Our immunogenetic findings with QFE suggest that its pathogenesis may be more complex. Leaving aside the role of congenital abnormalities and inserted prostheses, it is conceivable that the variations in the immunogenetic background that conditioned an initial aberrant immunological response to Streptococcus pyogenes and subsequent rheumatic fever (see Bisno29 for summary) may also be associated with the later host failure to regulate persistent coxiella infection and development of QFE.2

Recent observations by Honstettre et al.30 are cogent in this regard. They found that patients with a pre-existing valvulopathy who later developed Q fever endocarditis had a more intense acute-phase cytokine response during their initial acute Q fever infection, compared with those patients without valvulopathy. With unstimulated PBMC from the groups, TNF-α and IL-10 levels were significantly higher in valvulopathy patients. With PBMC stimulated with C. burnetii suspensions, TNF-α and IL-10 levels were again higher in the valvulopathy group who later developed endocarditis; the acute phase levels resembled those in other patients with established Q fever endocarditis.

The longitudinal clinical and laboratory observations of Honstettre et al. fit well with the predicted effects described above for the two genetic variations we have observed in QFE—decreased frequency of IL10 R3 alleles coupled with increased IL-10 G14 allele in endocarditis patients—both leading to increased IL-10 production.

Finally, the immunogenetic findings and the comparisons (above) of fatigue syndromes after Q fever and parvovirus infection may provide some general insights into that sector of patients with ‘idiopathic’ chronic fatigue syndromes (CFS) which in reality may be post infection fatigue syndrome.
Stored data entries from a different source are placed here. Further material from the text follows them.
(** * maptalks: the canvas layer renderer and its resource cache

    A shallow embedding of [src/renderer/layer/CanvasRenderer.js]: the
    [ResourceCache] class (a keyed store of loaded images with a parallel
    set of failed identifiers) and the [CanvasRenderer] base class (redraw
    scheduling, resource loading, canvas preparation, hit detection).

    Conventions of the embedding.
    - A JavaScript object used as a dictionary is a finite map ([gmap]) of
      its own properties.  Where only [1] is ever stored and the object is
      only tested with [obj[key]], it is the finite set ([gset]) of the
      names at which it reads truthy: the names assigned to, and the names
      an object literal inherits ([Object_prototype]).
    - Resource identifiers are ordinary property names: an assignment to
      the name [__proto__] would replace the prototype of the object
      instead of adding a property, and [addResource] is not followed
      there.
    - Numbers are integers or [NaN]; a flag that is [undefined] or [false]
      in the source is the boolean [false].
    - A method that may raise a [TypeError] returns a [result]. *)

From stdpp Require Import base option list strings pretty gmap fin_maps fin_sets.
From Stdlib Require Import ZArith Lia.

Open Scope Z_scope.

(** ** JavaScript values *)

(** A number: an integer, or [NaN] (what unary [+] gives on [undefined]). *)
Inductive jsnum :=
  | NaN
  | Num (z : Z).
It is postulated that two factors operate. First, long-term persistent infection with an agent—bacterial, viral or protozoal—and second, a genetically determined failure of homeostasis in a small minority of subjects who fail to down-regulate the continuing cytokine stimulation from the persisting infective agents or their undegraded antigens.
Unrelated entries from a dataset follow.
(** X7. When [run] ends with an exception, some non-blank line raised it
    in its dispatch; the state is the one that dispatch left, and
    whatever lines follow that line make no difference. *)
Theorem run_stops_at_first_failure lines : ∀ m e m',
  Shell.run lines m = (Raise e, m') →
  ∃ pre command post m1,
    lines = pre ++ command :: post ∧ Py.words command ≠ [] ∧
    Shell.dispatch command (prompted m1) = (Raise e, m') ∧
    ∀ post', Shell.run (pre ++ command :: post') m = (Raise e, m').
Proof.
  induction lines as [|command rest IH]; intros m e m' H; [done|].
  destruct (decide (Py.words command = [])) as [Hw|Hw].
  - rewrite run_blank in H by done.
    destruct (IH _ _ _ H) as (pre & c & post & m1 & -> & Hc & Hd & Hall).
    exists (command :: pre), c, post, m1. repeat split; try done.
    intros post'. rewrite <- app_comm_cons, run_blank by done. apply Hall.
  - rewrite run_cons in H by done.
    destruct (Shell.dispatch command (prompted m)) as [[[]|e0] m2] eqn:Hd.
    + destruct (IH _ _ _ H) as (pre & c & post & m1 & -> & Hc & Hd' & Hall).
      exists (command :: pre), c, post, m1. repeat split; try done.
      intros post'. rewrite <- app_comm_cons, run_cons, Hd by done. apply Hall.
    + simplify_eq. exists [], command, rest, m. repeat split; try done.
      intros post'. simpl app. by rewrite run_cons, Hd.
Qed.

Lemma run_stops_at_first_failure_witness :
  ∃ pre command post m1,
    ["echo a"; "exit"; "echo b"] = pre ++ command :: post ∧ Py.words command ≠ [] ∧
    Shell.dispatch command (prompted m1)
    = (Shell.run ["echo a"; "exit"; "echo b"] bare) ∧
    ∀ post', Shell.run (pre ++ command :: post') bare
             = Shell.run ["echo a"; "exit"; "echo b"] bare.
Proof.
  apply (run_stops_at_first_failure ["echo a"; "exit"; "echo b"] bare (SystemExit 0)).
  by vm_compute.
Defined.

(** X8. When [run] returns, it has read every line: the last things on
    the terminal are a prompt, answered by the end of input, and the
    newline written for it. *)
Theorem run_returns_at_end_of_input lines : ∀ m m',
  Shell.run lines m = (Ok tt, m') →
  ∃ t, tty m' = t ++ [(Stdout, "$ "); (Stdout, newline)].
Proof.
  induction lines as [|command rest IH]; intros m m' H.
  - simpl in H. unfold bind, tty_write, print, tty_write, modify in H. simplify_eq.
    exists (tty m). simpl. by rewrite <- app_assoc.
  - destruct (decide (Py.words command = [])) as [Hw|Hw].
    + rewrite run_blank in H by done. by eapply IH.
    + rewrite run_cons in H by done.
      destruct (Shell.dispatch command (prompted m)) as [[[]|e0] m2]; [|done].
      by eapply IH.
Qed.

Lemma run_returns_at_end_of_input_witness :
  ∃ t, tty (Shell.run ["echo hi"; "type echo"] bare).2
       = t ++ [(Stdout, "$ "); (Stdout, newline)].
Proof.
  apply (run_returns_at_end_of_input ["echo hi"; "type echo"] bare). by vm_compute.
Defined.

End run_further.

(** ** Commands that are not found *)

Section unknown_further.

(** X10. A command that is no built-in and does not resolve, on a line
    without stderr target, writes the one line [<name>: command not found]
    to the terminal's stderr and nothing else: no stdout target is opened
    or created.  This includes [type] given without an argument, which is
    looked up as an external program. *)
Theorem unknown_command_reports command parts r p0 args m :
  Shlex.split command = Ok parts →
  RedirectionManager.parse_redirection parts = Ok r →
  RedirectionManager.cmd_parts r = p0 :: args →
  p0 ≠ "exit" → p0 ≠ "echo" → (p0 = "type" → args = []) →
  find_executable m p0 = None →
  truthy (RedirectionManager.stderr_file r) = None →
  Shell.dispatch command m
  = (Ok tt, set_tty (λ t, t ++ [(Stderr, p0 +:+ ": command not found" +:+ newline)]) m).
Proof.
  intros Hs Hp Hc Hexit Hecho Htype Hfind Hse.
  unfold Shell.dispatch. unfold bind at 1, lift. rewrite Hs.
  unfold bind at 1. rewrite Hp, Hc.
  unfold bind at 1. rewrite handle_exit_result, bool_decide_false by done.
  unfold bind at 1. rewrite handle_echo_other by done.
  unfold bind at 1. rewrite handle_type_other by done.
  unfold Shell.run_external, bind, lift, reads. rewrite getitem_head, Hfind. simpl.
  by rewrite Hse.
Qed.

Lemma unknown_command_reports_witness :
  Shell.dispatch "type > types.txt" bare
  = (Ok tt, set_tty (λ t, t ++ [(Stderr, "type: command not found" +:+ newline)]) bare) ∧
  fs (Shell.dispatch "type > types.txt" bare).2 = ∅.
Proof.
  assert (Shell.dispatch "type > types.txt" bare
          = (Ok tt, set_tty (λ t, t ++ [(Stderr, "type: command not found" +:+ newline)])
                      bare)) as H.
  { apply (unknown_command_reports "type > types.txt" ["type"; ">"; "types.txt"]
             (RedirectionManager.Vars 3 ["type"] (Some "types.txt") ModeW None ModeW)
             "type" []); done. }
  split; [done|]. by rewrite H.
Defined.

End unknown_further.

(** ** Redirection targets *)

Section targets_further.

Ltac crack :=
  repeat (
    unfold bind, lift, reads, ret, raise, modify, tty_write, print, Os.write,
      try_finally in *;
    match goal with
    | H : context [match ?x with _ => _ end] |- _ => destruct x eqn:?
    | H : context [if ?x then _ else _] |- _ => destruct x eqn:?
    end; simplify_eq).

Lemma grown_refl m : grown m m.
Proof. by repeat split. Qed.

Lemma grown_trans m1 m2 m3 : grown m1 m2 → grown m2 m3 → grown m1 m3.
Proof.
  intros [(? & ? & ? & ? & ?) H12] [(? & ? & ? & ? & ?) H23].
  repeat split; try congruence. auto.
Qed.

Lemma mkdir_grown p m r m' : Os.mkdir p m = (r, m') → grown m m'.
Proof.
  unfold Os.mkdir, Os.create_error, Os.stat. intros H.
  crack; try apply grown_refl.
  repeat split; try done. simpl. intros q n Hq.
  rewrite lookup_insert_ne; [done|]. intros ->. congruence.
Qed.

Lemma makedirs_go_grown fuel : ∀ name m r m',
  Os.makedirs_go fuel name m = (r, m') → grown m m'.
Proof.
  induction fuel as [|fuel IH]; intros name m r m' H; simpl in H;
    unfold Os.makedirs_body, ret in H;
    repeat (match type of H with
            | context [match Os.mkdir ?p ?m with _ => _ end] =>
                let E := fresh "E" in
                destruct (Os.mkdir p m) as [[[]|?] ?] eqn:E;
                apply mkdir_grown in E
            | context [match Os.makedirs_go ?f ?p ?m with _ => _ end] =>
                let E := fresh "E" in
                destruct (Os.makedirs_go f p m) as [[[]|?] ?] eqn:E;
                apply IH in E
            | context [if ?x then _ else _] => destruct x eqn:?
            | context [match ?x with _ => _ end] => destruct x eqn:?
            end); simplify_eq; eauto using grown_refl, grown_trans.
Qed.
Cytokine dysregulation in CFS was identified in the early 1990s by Chao et al.31 in Minneapolis, who found that PBMC from CFS patients stimulated in short-term culture with LPS or PHA liberated more IL-1, 1L-6 and TNF-α than did cells from controls. At about the same time, Patarca et al.32 reported that CFS patients more often had raised serum levels of IL-1, IL-2 TNF-α and IL-2 soluble receptor than control subjects. Significantly, Keller et al.33 observed an association between HLA class 11 antigens (specifically HLA DR4, DR5 and DQ3) and CFS.
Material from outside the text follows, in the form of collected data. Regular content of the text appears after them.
(** * Conway's Game of Life (src/main.c): a shallow embedding and its properties

    The C program keeps a [world] of heap-allocated rows of [cell]s and
    updates it in place.  Here a world is a record value threaded through
    the functions; a row is a list indexed with stdpp's lookup and updated
    with [alter]; C's integer types are integers of [Z] with the conversions
    between them written out (LP64: [int] has 32 bits, [size_t] and [long]
    have 64). *)

From Stdlib Require Import ZArith Lia String Ascii DecimalString.
From stdpp Require Import base list numbers.

Local Open Scope Z_scope.

(** ** C integer types *)

Module CInt.

(** Conversion to [size_t]: reduction modulo 2^64. *)
Definition size_t_of (z : Z) : Z := z mod 2 ^ 64.

(** Conversion to [int]: the value is reduced modulo 2^32 into the signed
    range (what gcc and clang do for an out-of-range value). *)
Definition int_of (z : Z) : Z := (z + 2 ^ 31) mod 2 ^ 32 - 2 ^ 31.

(** Conversion to [long], for printf's [%ld]. *)
Definition long_of (z : Z) : Z := (z + 2 ^ 63) mod 2 ^ 64 - 2 ^ 63.

Definition is_int (z : Z) : Prop := - 2 ^ 31 <= z < 2 ^ 31.
Definition is_size_t (z : Z) : Prop := 0 <= z < 2 ^ 64.

(** The value of a C condition. *)
Definition of_bool (b : bool) : Z := if b then 1 else 0.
The conclusions from Q fever, parvovirus B19 infection and from the CFS studies, taken together, suggest that any group of ‘idiopathic’ CFS patients collected at random from the wider population, away from outbreaks or occupationally exposed groups, are unlikely to have laboratory evidence of infection with the same infective agent. What they are more likely to have in common is an immunogenetically determined failure of cytokine homeostasis to any of a number of infective agents with the capacity to persist for long periods in the host.

Major financial support was received from Meat and Livestock Australia Ltd and smaller grants from the Woodend Foundation Sydney (Mrs Isabel Milner, via TRUST Co of Australia Ltd) and from the NHMRC Australia via the University of New South Wales Randwick NSW and the Hanson Institute Adelaide. We are indebted to numerous physicians and pathologists, in particular Robyn Wood of Queensland Medical Laboratories for help with location and sampling of patients. We are also indebted to the subjects from the Birmingham study, who willingly participated in this project so long after the initial outbreak, and to Mrs Jayne Groves for co-ordinating sample collection in the UK.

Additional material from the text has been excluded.